*Exercise data*
========================================
(** * OllamaDocProcessor: the chunked-inference pipeline

    A shallow embedding of [ollamadocprocessor.py] (the command-line front
    end) and [gui_ollamadocprocessor.py] (the Tk front end), and the
    properties of the chunker, the whitespace normalisation, the inference
    client and the two drivers.

    Python values are modelled as follows.
    - [str] is a list of Unicode code points ([N]).
    - [int] is [Z].
    - a function that may raise returns a [result].
    - the drivers thread an explicit [World]: the content of [out.txt], the
      trace of HTTP requests, the operator-visible events and the GUI's
      [stop_processing] flag. *)

From Stdlib Require Import String Ascii List ZArith NArith QArith Bool Lia.
From Stdlib Require Import DecimalString DecimalPos.
Import ListNotations.
Close Scope Q_scope.

Set Implicit Arguments.
Set Warnings "-register-all".

(** ** Python strings *)

Definition char := N.
Definition text := list char.

(** A string literal of the source, as code points. *)
Definition str (s : string) : text :=
  map N_of_ascii (list_ascii_of_string s).

Definition SP : char := 32%N.
Definition NL : char := 10%N.
Definition TAB : char := 9%N.

(** [Py_UNICODE_ISSPACE]: the predicate behind [str.split()], [str.strip()]
    and the [\s] class of [re] on [str] patterns. *)
Definition isspace (c : char) : bool :=
  ((9 <=? c) && (c <=? 13) || (28 <=? c) && (c <=? 32)
   || (c =? 133) || (c =? 160) || (c =? 5760)
   || (8192 <=? c) && (c <=? 8202)
   || (c =? 8232) || (c =? 8233) || (c =? 8239) || (c =? 8287)
   || (c =? 12288))%N.

Definition text_eqb (a b : text) : bool :=
  if list_eq_dec N.eq_dec a b then true else false.

(** [' '.join(parts)] *)
Fixpoint join (sep : text) (parts : list text) : text :=
  match parts with
  | [] => []
  | [p] => p
  | p :: rest => p ++ sep ++ join sep rest
  end.

(** [text.split()]: the maximal runs of non-whitespace characters.  [cur] is
    the word being scanned. *)
Definition emit (cur : text) (rest : list text) : list text :=
  match cur with
  | [] => rest
  | _ => cur :: rest
  end.

Fixpoint split_go (cur : text) (s : text) : list text :=
  match s with
  | [] => emit cur []
  | c :: s' =>
      if isspace c then emit cur (split_go [] s')
      else split_go (cur ++ [c]) s'
  end.

Definition split (s : text) : list text := split_go [] s.

(** [len(text.split())] *)
Definition word_count (s : text) : Z := Z.of_nat (length (split s)).

(** [re.sub(r'\s+', ' ', text)]: the scanner emits one space at the start of
    a run of whitespace and skips the rest of the run ([in_run]). *)
Fixpoint sub_ws (in_run : bool) (s : text) : text :=
  match s with
  | [] => []
  | c :: s' =>
      if isspace c
      then (if in_run then sub_ws true s' else SP :: sub_ws true s')
      else c :: sub_ws false s'
  end.

Definition re_sub_ws (s : text) : text := sub_ws false s.

(** [str.strip()] *)
Fixpoint lstrip (s : text) : text :=
  match s with
  | [] => []
  | c :: s' => if isspace c then lstrip s' else s
  end.

Definition rstrip (s : text) : text := rev (lstrip (rev s)).

Definition strip (s : text) : text := rstrip (lstrip s).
========================================
*What the exercise asks*
In the listing above, locate the line with "Definition text_eqb (a" and the line with "Definition rstrip (s", then extract exactly those lines and every line between them, and nothing more.

*Result of the task*
Definition text_eqb (a b : text) : bool :=
  if list_eq_dec N.eq_dec a b then true else false.

(** [' '.join(parts)] *)
Fixpoint join (sep : text) (parts : list text) : text :=
  match parts with
  | [] => []
  | [p] => p
  | p :: rest => p ++ sep ++ join sep rest
  end.

(** [text.split()]: the maximal runs of non-whitespace characters.  [cur] is
    the word being scanned. *)
Definition emit (cur : text) (rest : list text) : list text :=
  match cur with
  | [] => rest
  | _ => cur :: rest
  end.

Fixpoint split_go (cur : text) (s : text) : list text :=
  match s with
  | [] => emit cur []
  | c :: s' =>
      if isspace c then emit cur (split_go [] s')
      else split_go (cur ++ [c]) s'
  end.

Definition split (s : text) : list text := split_go [] s.

(** [len(text.split())] *)
Definition word_count (s : text) : Z := Z.of_nat (length (split s)).

(** [re.sub(r'\s+', ' ', text)]: the scanner emits one space at the start of
    a run of whitespace and skips the rest of the run ([in_run]). *)
Fixpoint sub_ws (in_run : bool) (s : text) : text :=
  match s with
  | [] => []
  | c :: s' =>
      if isspace c
      then (if in_run then sub_ws true s' else SP :: sub_ws true s')
      else c :: sub_ws false s'
  end.

Definition re_sub_ws (s : text) : text := sub_ws false s.

(** [str.strip()] *)
Fixpoint lstrip (s : text) : text :=
  match s with
  | [] => []
  | c :: s' => if isspace c then lstrip s' else s
  end.

Definition rstrip (s : text) : text := rev (lstrip (rev s)).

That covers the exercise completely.